第20章 響箭の軍配 参
ぽたり、と涼やかな音を立て心の奥で雫が落とされる。幾重にも広がっていた波紋は、初めて想いを自覚した時から延々と鎮まる事はない。その揺らぎが少しでも穏やかになればいいと、一方的に凪へ愛を注いでいた。だが、広がり続ける波紋はゆらゆらと揺らめき、凪へ愛を自分勝手に注げば注ぐ程に増して行く水かさが、胸の奥底から絶え間なく増え続け────もうとっくに、溢れてしまっていたのだろう。
(────…凪に、触れたい)
「大体、普段から好き勝手色々触ったり意地悪したりしてるくせに、急に謎の遠慮をされると、こっちが何か調子くる、う────…っ」
雰囲気を変えようとしたらしい凪が、些か怒った調子で腰に手をあてがいながら不服そうに文句を言う。その拍子、目の前で伸ばされた男の片手が凪の頬へやんわりと触れた。言葉を一瞬失い、尻すぼみになった語尾を見失った凪が目を見開くと、正面に居る光秀の口元が微かな笑みを刻む。
「俺も、そう考える事にしよう」
自分の手は確かに血塗れで、凪の真白な手とはまったく異なる生き方をして来たし、これからもきっとそうなのだろうが。凪が否定しないと言った己の手を、自ら退く事はすまい。短い相槌の意味を悟り、凪がやがて嬉しそうに笑った。笑みの形を刻むのに合わせ、触れた頬がそっと持ち上がる。彼女の自然な笑みを前に、光秀は心の奥底がじんわりとぬくもりに包まれて行くような感覚に陥り、確かめるかの如く親指の腹を頬の表面へ滑らせた。

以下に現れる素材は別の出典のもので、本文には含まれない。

Lemma carried_same d i fd m m' : schema_same m m' → field_same fd m m' → carried d i fd m → carried d i fd m'.
Proof.
  intros Hsch Hf (info & Hi & Hfd & Hr). exists info. split; [done|]. split; [by rewrite <- (schema_field _ _ Hsch)|].
  eapply restores_ext; [|exact Hr]. intros d0. by apply ref_field_same.
Qed.

(** What the loop over the members leaves. *)
Lemma members_settled `{!EqDecision FD} tp d ixs m m' :
  speaks alias_fuel tp m → get_type d = Some tp → ¬ is_collection (get_type_kind d) → NoDup ixs → ListFields m = [] →
  each (ref_member alias_fuel ref d) ixs m = (true, m') →
  schema_same m m' ∧ (∀ i, i ∈ ixs → settled d i m')
  ∧ ∀ fd, fd ∈ ListFields m' → ∃ i, i ∈ ixs ∧ carried d i fd m'.
Proof.
  intros Hsp Htp Hkind Hnd Hnew. revert m'. induction ixs as [|i ixs IH] using rev_ind; intros m'.
  { intros [= <-]. split; [by split|]. split; [by intros i ?%elem_of_nil|]. rewrite Hnew. by intros fd ?%elem_of_nil. }
  rewrite each_snoc. destruct (each _ ixs m) as [[] m1]; [|done]. cbn [fst snd]. intros Hstep.
  apply NoDup_app in Hnd as (Hnd & Hni & _).
  assert (i ∉ ixs) as Hi by (intros Hin; apply (Hni _ Hin); by apply list_elem_of_singleton).
  destruct (IH Hnd m1 eq_refl) as (Hsch & Hset & Hlist). clear IH.
  destruct (member_step tp d i m1 m') as (info & Hinfo & Hcases); [by eapply speaks_same | done | done | | done |].
  { intros info fd Hinfo Hfd Hin. apply Hlist in Hin as (j & Hj & Hcar). 
    destruct Hcar as (info' & Hinfo' & Hfd' & _). apply Hi. 
    assert (i = j) as ->; [|done]. eapply member_names; [done.. |]. left.
    by rewrite <- (found_name _ _ _ Hfd), <- (found_name _ _ _ Hfd'). }
  destruct Hcases as [[-> Hskip]|(fd & Hfd & Hmut & Hr)].
  { split; [done|]. split.
    - intros j [Hj|Hj%list_elem_of_singleton]%elem_of_app; [by apply Hset|]. subst j. left. by exists info.
    - intros fd (j & Hj & Hcar)%Hlist. exists j. split; [|done]. apply elem_of_app. by left. }
  pose proof (mutations_schema _ _ _ Hmut) as Hsch'.
  assert (carried d i fd m') as Hcar by (exists info; split_and!; [done | by rewrite <- (schema_field _ _ Hsch') | done]).
  assert (owned m1 fd) as Hown by by eexists.
  assert (∀ j fd', j ∈ ixs → carried d j fd' m1 → fd' ≠ fd ∧ carried d j fd' m') as Hothers.
  { intros j fd' Hj Hj'. assert (fd' ≠ fd) as Hne.
    { intros ->. destruct Hj' as (info' & Hinfo' & Hfd' & _). apply Hi. assert (i = j) as ->; [|done].
      eapply member_names; [done.. |]. left. by rewrite <- (found_name _ _ _ Hfd), <- (found_name _ _ _ Hfd'). }
    split; [done|]. eapply carried_same; [done | | done].
    eapply mutations_frame; [done | done | | done]. destruct Hj' as (info' & _ & Hfd' & _). by eexists. }
  split; [by eapply schema_same_trans|]. split.
  - intros j [Hj|Hj%list_elem_of_singleton]%elem_of_app.
    + destruct (Hset j Hj) as [Hskip|(fd' & Hin & Hcar')]; [by left|]. right. exists fd'.
      destruct (Hothers j fd' Hj Hcar') as [Hne Hcar'']. split; [|done].
      assert (owned m1 fd') as Hown' by by apply list_owned.
      by apply (field_listed _ _ _ (mutations_frame _ _ _ _ Hmut Hown Hown' Hne)).
    + subst j. right. exists fd. split; [by eapply mutations_listed | done].
  - intros fd' Hin. destruct (decide (fd' = fd)) as [->|Hne].
    + exists i. split; [|done]. apply elem_of_app. right. by apply list_elem_of_singleton.
    + assert (owned m1 fd') as Hown'.
      { apply list_owned in Hin as [name Hname]. exists name. by rewrite (schema_field _ _ Hsch'). }
      apply (field_listed _ _ _ (mutations_frame _ _ _ _ Hmut Hown Hown' Hne)) in Hin.
      destruct (Hlist fd' Hin) as (j & Hj & Hcar'). exists j. split; [apply elem_of_app; by left | by apply Hothers].
Qed.

End back.
End converted.


(** ** Whole samples *)
Section roundtrip.
Context {D TC MSG FD : Type} `{!EqDecision TC} `{!EqDecision FD} {TT : TypeCodes TC} {DS : DynScalars D}
  {DM : DynMembers D TC} {DO : DynObjects D TC} {RF : Reflection MSG FD} {SQ : SeqLib} {BD : Bindings D TC}
  {BL : BindingLaws D TC} {SW : StringLaw (DO := DO)} {CP : Copies D TC} {MB : Members D} {CL : CopyLaws D TC}
  {WL : WriteLaws D TC} {LA : SeqLibLaws SQ} {SL : SampleLaws D TC} {NL : NumberLaws (DS := DS) (RF := RF)}
  {ML : MessageLaws MSG FD}.
#[local] Abbreviation W := (conv_state D TC).
Context {E : Type} (alias_fuel : nat).
Context {SC : Schema D TC MSG FD alias_fuel}.
Implicit Types (w : W) (d : D) (p q : nat).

「……それに、お前がそこまで俺に触れられたがっているとは知らなかった」
「……え?」
いつまでも凪のペースに乗せられているなど、光秀が許す訳がない。頬に触れていた時の穏やかな笑みではなく、何処か意味深な様子で口角を持ち上げた男の眼がそっと眇められた。突然声色の調子が変わった事に気付いた凪が、小さな疑問を溢した瞬間、光秀がいやに優しい調子で告げる。